[本文]

国・地域名:
ドイツ
元記事の言語:
ドイツ語
公開機関:
ドイツ連邦教育研究省(BMBF)
元記事公開日:
2023/08/23
抄訳記事公開日:
2023/09/15

BMBF、ドイツと欧州のための「AIアクションプラン2023」を発表

KI-Aktionsplan: Spitzenposition für Deutschland und Europa

本文:

(2023年 8月23日付、ドイツ連邦教育研究省(BMBF)の標記発表の概要は以下のとおり)

ベッティーナ・シュタルク=ヴァッツインガー(Bettina Stark-Watzinger)BMBF大臣は本日、「AIアクションプラン2023」を発表した。

BMBF大臣は「AIはキーテクノロジーであり、我国の科学、成長、繁栄、競争力、社会的付加価値に大きな機会をもたらす」と述べた。ドイツとヨーロッパは、AIが先導する世界で主導的地位を占め、AI技術主権を達成する。BMBFはAIツール、AIコンピタンス、AIインフラの提供を基本サービスの一部と考えており、AIアクションプランは、BMBFの戦略を更新して、連邦政府のAI戦略に貢献するために、フレームワーク条件を改善することを目的としている。

■目標と行動分野:

BMBFは、アクションプランにおいて次の3つの包括的目標を設定している。
❶AI分野におけるドイツの優れた研究と技術基盤によって、目に見える測定可能な経済的成功と具体的な利益を実現する。
❷信頼できる「メイド・イン・ヨーロッパ」のAIを目指し、従来の強みを最適な形で融合させる。
❸他の省庁や利害関係者とのAIに関する対話と戦略プロセスを、ターゲットを絞って結果指向の方法で推進する。

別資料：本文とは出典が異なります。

(** ** Flows *)

(** The state and the marker. *)
Definition melodi_order_tx_marker_locked (r : receive_state) (destination : melodi_node_id)
    (source_service destination_service generation session_epoch : Z) : receive_state * result Z :=
  let '(found, empty) := slot_search otx_active
         (fun f => node_eqb f.(otx_destination) destination && (f.(otx_source_service) =? source_service) &&
                   (f.(otx_destination_service) =? destination_service)) r.(r_order_tx) 0 None in
  let stale f := negb (f.(otx_generation) =? generation) || negb (f.(otx_session_epoch) =? session_epoch) in
  let '(flow, slot) := match found ≫= fun i => pair i <$> r.(r_order_tx) !! i with
                       | Some (i, f) => if stale f then (None, Some i) else (Some f, Some i)
                       | None => (None, empty)
                       end in
  match slot with
  | None => (r, Err ENOSPC)
  | Some i =>
      let f := match flow with
               | Some f => f
               | None => MkOrderTx destination session_epoch generation 1 source_service destination_service true
               end in
      let f' := MkOrderTx f.(otx_destination) f.(otx_session_epoch) f.(otx_generation)
                  (melodi_order_next f.(otx_next_marker)) f.(otx_source_service) f.(otx_destination_service) f.(otx_active) in
      (set_r_order_tx (<[i := f']> r.(r_order_tx)) r, Ok f.(otx_next_marker))
  end.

さらにドイツが的を絞って行動できるよう、BMBFは最も早急な取り組みを必要とする11の行動分野を特定した。11分野は次の通り。
1) 研究基盤の継続的な強化
2) 新たな視点の研究課題の設定
3) AIインフラの目標に合わせた拡張
4) AIコンピタンス強化の推進
5) 教育システムにおけるAIベースのテクノロジーの研究と設計
6) AIの開発とビジネス機会への転換の加速
7) 保健分野のAI:すべての人々のための社会的利益
8) AIの社会的・科学的利益に的を絞った開発
9) 欧州内および国際協力の強化
10) AIに関する社会的対話と学際的な研究の推進
11) 適時適切なイノベーションに配慮した規制の導入

■新しい推進力:

またAIアクションプランにより、AIに新たな推進力が与えられ、継続的な発展を目指す:
▽強力なAIスペシャリスト・ベースの構築、コンピューティング・インフラの拡大、データへのアクセス改善を推進する。
▽欧州AI戦略の設定とさらなる発展において主導的な役割を果たす。
▽具体的な経済的・社会的利益の観点から優先順位を決定する。
▽自身の管轄部署内でAIを強化し活用する。
▽他の関係者と共に、連邦政府のAI戦略をさらに発展させるために、AIアクションプランを用いて、将来の利益を見越して予め資金援助を行う。

これまで連邦政府は、AIをめぐっては、2018年11月15日に「AI戦略(KI-Strategie)」を閣議決定。国際競争におけるAIの研究、開発、応用のビジネス拠点としてのドイツを強化することを戦略目標とし、計12の行動分野を網羅する全体的なアプローチをこの戦略で検証し、実施してきた。焦点は、AIの広範な適用を強化すると共に、優れたイニシアチブと組織・構造の可視化を推進し、ドイツとヨーロッパにおけるAIエコシステムを確立、拡大することであった。

その後2020年12月2日、AI戦略が更新され、新たな開発とニーズに焦点が当てられた。特にパンデミック制御、持続可能性、環境および気候保護、国内外のネットワーク構築などのテーマが、さまざまなイニシアチブの中心目標・課題となっていた。

今回の「AIアクションプラン2023」は、これまでのBMBFのこうしたAI戦略を更新したものである。